Consequently, even its homeless population sometimes requires transportation to other counties for shelter.
“Since the middle of last week, I have been involved in multiple phone calls and meetings,” Enslow said. “I was on a web conference with New York City Mayor Eric Adams who asked for upstate counties to step up and lend a hand because New York City declared itself a Sanctuary City. I was on a meeting with the Association of New York State Counties who provided updates. Every day I’ve been on the phone with local colleagues, constituents and colleagues in Albany, trying to keep a hand in on what’s going on. I’ve been in communication with people from the Governor’s Office, who are also soliciting counties to step up – however, we have not filled out the request for people to come here.”
Enslow says communication has been consistent with Sheriff Tim Luce and the Seneca County Office of Human Services.
“I cannot tell you how many meetings, phone calls, and hours I’ve spent on this since last week,” he added. “The bottom line is that the State simply has no plan. The city itself received $1 Billion for people coming in that they themselves aren’t able to take care of in a humane manner.
Governor Hochul & Mayor Adams need to understand & respect that they just cannot send people upstate and expect counties to take care of them in a humane and safe way when the city cannot.”

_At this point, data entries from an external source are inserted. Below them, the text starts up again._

Lemma inv_spawn s E i j p x y r :
  tree_inv s E -> next_pid s < 2 ^ 64 - 1 -> 0 <= next_pid s ->
  tables s !! i = Some p -> alive p -> tables s !! j = Some x -> cloned (next_pid s) p x y ->
  tree_inv (spawned i j y s r) E.
Proof.
  intros Hi Hn Hn0 Hp Hap Hx Hc. destruct (free_slot_facts s E j x Hi Hx (cl_unused _ _ _ _ Hc)) as (Hj0 & HjE & Hjp).
  pose proof (cl_unused _ _ _ _ Hc) as Hu. pose proof (cl_runnable _ _ _ _ Hc) as Hr.
  destruct Hi as [L PL S0 T0 R0 U P W N1 N2].
  assert (Hl : (j < length (tables s))%nat) by (apply (lookup_lt_Some _ _ _ Hx)).
  assert (Hlp : (j < length (parents s))%nat) by lia.
  assert (Hij : i <> j) by (intros ->; destruct Hap as [Hup _]; unfold used in Hup; congruence).
  assert (Hal : forall q z, tables s !! q = Some z -> alive z -> <[j := y]> (tables s) !! q = Some z).
  { intros q z Hz [Huz _]. rewrite list_lookup_insert_ne; [done|]. intros <-. congruence. }
  assert (Hb : next_pid s ⊞ 1 = next_pid s + 1) by (unfold usize_add; apply wrap_small; lia).
  split; cbn; rewrite ?length_insert, ?Hb; try done.
  - intros k z Hk. slots; [|by apply S0]. split; [congruence|congruence| |done|intros _ _; exact (cl_cwd _ _ _ _ Hc)|].
    2:{ rewrite (cl_files _ _ _ _ Hc). unfold copied. rewrite length_zip_with_l_eq; [exact (so_len _ _ _ (S0 i p Hp))|].
        by rewrite (so_len _ _ _ (S0 i p Hp)), (so_len _ _ _ (S0 j x Hx)). }
    intros _.
    split; [exact (cl_table _ _ _ _ Hc)|]. destruct (cl_regs _ _ _ _ Hc) as (? & ? & _ & -> & _). eauto.
  - destruct T0 as (z & Hz & Haz). eauto.
  - by rewrite list_lookup_insert_ne.
  - intros k z Hk Hk0. slots.
    + rewrite list_lookup_insert_eq by done. split; [eauto|]. intros _. unfold used. congruence.
    + rewrite list_lookup_insert_ne by done. eauto.
  - intros k q Hk. slots; [eauto|]. destruct (P k q Hk) as (? & z & Hz & Haz). eauto.
  - intros k q a b Hk Hka Hqb Hz Hs. pose proof (proj1 Hs). slots; try congruence. by eapply W.
  - intros k z Hk Hz. slots; [rewrite (cl_pid _ _ _ _ Hc); lia|]. specialize (N1 _ _ Hk Hz). lia.
  - intros k m a b Hk Hm Hua Hub Heq.
    assert (Hcases : forall k z, tables s !! k = Some z -> used z -> pid (inner z) <> pid (inner y)).
    { intros k' z Hz Huz. rewrite (cl_pid _ _ _ _ Hc). specialize (N1 _ _ Hz Huz). lia. }
    slots; try done; try (by eapply N2); exfalso; by eapply Hcases.
Qed.

Definition reaped (j : nat) (y : Proc) (s : ptable) (r : R) : ptable :=
  mkPt (<[j := y]> (tables s)) (next_pid s) (<[j := None]> (parents s)) r.

Lemma inv_reap s E i j x y r :
  tree_inv s E -> parents s !! j = Some (Some i) -> tables s !! j = Some x ->
  state (inner x) = Zombie -> freed x y -> tree_inv (reaped j y s r) E.
Proof.
  intros Hi Hj Hx Hz (Hin & Hsz & Hpt & _ & Hof & Hcw & Hva & Hcm & Hen). destruct Hi as [L PL S0 T0 R0 U P W N1 N2].
  assert (Hj0 : j <> 0%nat) by congruence.
  assert (Huy : ~ used y) by (unfold used; rewrite Hin; cbn; tauto).
  assert (Hal : forall q z, tables s !! q = Some z -> alive z -> <[j := y]> (tables s) !! q = Some z).
  { intros q z Hq [_ Hnz]. rewrite list_lookup_insert_ne; [done|]. intros <-. congruence. }
  pose proof (lookup_lt_Some _ _ _ Hj) as Hlp. destruct (S0 j x Hx) as [_ Sz Su Se _ Sn].
  split; cbn; rewrite ?length_insert; try done.
  - intros k z Hk. slots; [|by apply S0]. split; rewrite ?Hin; try done.
    + intros _. split; [done|]. split; [unfold closed; rewrite Hof, Hcw; by apply Sz|].
      split; [|done]. apply Hva, Su. unfold used. congruence.
    + intros HE. destruct (Se HE) as (_ & [_ ?] & _). done.
    + by intros [? _].
    + congruence.
  - destruct T0 as (z & Hq & Haz). eauto.
  - by rewrite list_lookup_insert_ne.
  - intros k z Hk Hk0. slots.
    + rewrite list_lookup_insert_eq by done. split; [done | intros [q [=]]].
    + rewrite list_lookup_insert_ne by done. eauto.
  - intros k q Hk. slots. destruct (P k q Hk) as (? & z & Hq & Haz). eauto.
  - intros k q a b Hk Hka Hqb Ha Hw. slots; [|by eapply W].
    destruct Hw as [Hw _]. by rewrite Hin in Hw.
  - intros k z Hk Hu. slots; eauto.
  - intros k m a b Hk Hm Hua Hub Heq. slots; try done. by eapply N2.
Qed.

Definition woken (me : option nat) (c : Z) (s : ptable) : ptable :=
  mkPt (imap (fun i x => wake me c (i, x)) (tables s)) (next_pid s) (parents s) (res s).

Lemma wake_facts me c i x :
  let y := wake me c (i, x) in
  data y = data x /\ pid (inner y) = pid (inner x) /\ (used y <-> used x) /\
  (state (inner y) = Zombie <-> state (inner x) = Zombie) /\
  (state (inner y) = Unused <-> state (inner x) = Unused) /\ (waiting i y -> waiting i x).
Proof.
  unfold wake, used, waiting. destruct (decide _); [tauto|]. destruct (decide _) as [[Hs Hc]|]; [|tauto].
  cbn. rewrite Hs. repeat split; try done; intros; destruct_and?; try done.
Qed.
Lemma wake_unused me c i x : state (inner x) = Unused -> wake me c (i, x) = x.
Proof. intros Hu. unfold wake. destruct (decide _); [done|]. rewrite decide_False; [done|]. intros [? _]. congruence. Qed.
Lemma woken_awake me q s y : me <> Some q -> tables (woken me (proc_addr q) s) !! q = Some y -> ~ waiting q y.
Proof.
  cbn. rewrite list_lookup_imap. intros Hme Hy. destruct (tables s !! q) as [x|]; [|done]. injection Hy as <-.
  unfold wake, waiting. rewrite decide_False by done. destruct (decide _) as [|Hn]; [cbn; by intros [? _] | exact Hn].
Qed.
Lemma woken_me i c s : tables (woken (Some i) c s) !! i = tables s !! i.
Proof. cbn. rewrite list_lookup_imap. destruct (_ !! i); [|done]. cbn. by rewrite decide_True. Qed.

Lemma inv_wake s E me c : tree_inv s E -> tree_inv (woken me c s) E.
Proof.
  intros [L PL S0 T0 R0 U P W N1 N2].
  assert (Hold : forall k z, tables (woken me c s) !! k = Some z ->
    exists x, tables s !! k = Some x /\ z = wake me c (k, x)).
  { intros k z. cbn. rewrite list_lookup_imap. destruct (tables s !! k) as [x|]; [|done]. intros [= <-]. eauto. }
  assert (Hal : forall q x, tables s !! q = Some x -> alive x -> exists y, tables (woken me c s) !! q = Some y /\ alive y).
  { intros q x Hx [Hu Hz]. exists (wake me c (q, x)). cbn. rewrite list_lookup_imap, Hx. split; [done|].
    destruct (wake_facts me c q x) as (_ & _ & Hu' & Hz' & _). split; [by apply Hu' | by rewrite Hz']. }
  split; try done.
  - cbn. by rewrite length_imap.
  - intros k z Hk. destruct (Hold k z Hk) as (x & Hx & ->).
    destruct (wake_facts me c k x) as (Hd & _ & Hu & Hz & Hn & _). destruct (S0 k x Hx) as [A B C D G K].
    split; unfold alive; rewrite ?Hd, ?Hu, ?Hz, ?Hn; auto. intros Hun. rewrite wake_unused by done. auto.
  - destruct T0 as (x & Hx & Ha). eauto.
  - intros k z Hk Hk0. destruct (Hold k z Hk) as (x & Hx & ->).
    destruct (wake_facts me c k x) as (_ & _ & -> & _). eauto.
  - intros k q Hk. destruct (P k q Hk) as (? & x & Hx & Ha). eauto.
  - intros k q a b Hk Hka Hqb Hz Hw. destruct (Hold k a Hka) as (x & Hx & ->), (Hold q b Hqb) as (y & Hy & ->).
    eapply (W k q x y); try done; [by apply (wake_facts me c k x) | by apply (wake_facts me c q y)].
  - intros k z Hk Hu. destruct (Hold k z Hk) as (x & Hx & ->).
    destruct (wake_facts me c k x) as (_ & -> & Hu' & _). eapply N1; [done | by apply Hu'].
  - intros k m a b Hk Hm Hua Hub Heq. destruct (Hold k a Hk) as (x & Hx & ->), (Hold m b Hm) as (y & Hy & ->).
    destruct (wake_facts me c k x) as (_ & Hp & Hu & _), (wake_facts me c m y) as (_ & Hp' & Hu' & _).
    eapply N2; [done | done | by apply Hu | by apply Hu' | congruence].
Qed.
(** * sentinews-api: the pipeline orchestration subsystem

    A shallow embedding of [database.py], [scrapers/scraper_manager.py],
    [pipeline.py] and the job controller of [app.py], and the properties of
    the orchestration specification checked against it; then the code around
    it ([analysis/sentiment_analyzer.py], [main.py], the stop, listing and
    schedule requests of [app.py]) with further properties.

    Conventions of the embedding:
    - a Python function that mutates the process state is a function in the
      state monad [St] over [world]; one that may raise returns a [result];
    - the SQLite file is the record [db]; an [INSERT] that violates a
      [UNIQUE] constraint is the [IntegrityError] the code catches, any other
      failure of the store is an [OperationalError] injected by the
      environment ([fault]);
    - a [threading.Event] is only ever set, never cleared: the environment
      says before which poll of [is_set] it becomes set ([stop_at]);
    - [print] statements are dropped; a ghost [trace] records the calls the
      properties speak about. *)

From Stdlib Require Import List String Ascii Arith Bool Lia PeanoNat.
From Stdlib Require Import DecimalString.
From Stdlib Require Import Sorting.Permutation Sorting.Sorted.
Import ListNotations.
Local Open Scope string_scope.
Local Open Scope nat_scope.
Local Open Scope list_scope.

Set Implicit Arguments.

(** ** Python exceptions and results *)

Inductive exn : Type :=
| IntegrityError (msg : string)     (* sqlite3.IntegrityError *)
| OperationalError (msg : string)   (* any other sqlite3 failure *)
| ImportError (msg : string)
| PyException (msg : string).       (* any other subclass of Exception *)

(** [str(e)] *)
Definition str (e : exn) : string :=
  match e with
  | IntegrityError m | OperationalError m | ImportError m | PyException m => m
  end.

Inductive result (A : Type) : Type :=
| Ok (a : A)
| Raise (e : exn).
Arguments Ok {A} a.
Arguments Raise {A} e.

(** [str(n)] for a non-negative integer *)
Definition str_of_nat (n : nat) : string :=
  NilZero.string_of_uint (Nat.to_uint n).

(** ** Python dictionaries keyed by strings

    Insertion-ordered: assigning to a key that is present replaces the value
    in place, assigning to a new key appends. *)

Module Dict.
Section Dict.
Variable V : Type.

Definition t := list (string * V).

Definition empty : t := [].

Fixpoint get (d : t) (k : string) : option V :=
  match d with
  | [] => None
  | (k', v) :: d' => if String.eqb k' k then Some v else get d' k
  end.

Fixpoint set (d : t) (k : string) (v : V) : t :=
  match d with
  | [] => [(k, v)]
  | (k', v') :: d' =>
      if String.eqb k' k then (k', v) :: d' else (k', v') :: set d' k v
  end.

Definition keys (d : t) : list string := map fst d.
Definition values (d : t) : list V := map snd d.

(** truth value of a dict: non-empty *)
Definition truthy (d : t) : bool :=
  match d with [] => false | _ :: _ => true end.

Definition mem (d : t) (k : string) : bool :=
  match get d k with Some _ => true | None => false end.
End Dict.
End Dict.

(** ** database.py *)

Module Database.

He called on New York City to roll back the declaration that its a sanctuary city. “The Mayor knows he cannot handle the people and treat them humanely at the same time. Seneca County cannot do it. If we could, we would welcome people with open arms,” Enslow continued. “I hope the state recognizes the strain this would put on the smallest of counties and utilizes the resources available in nearby metro areas. We need open communication and transparency from the Governor and the Mayor of New York City.”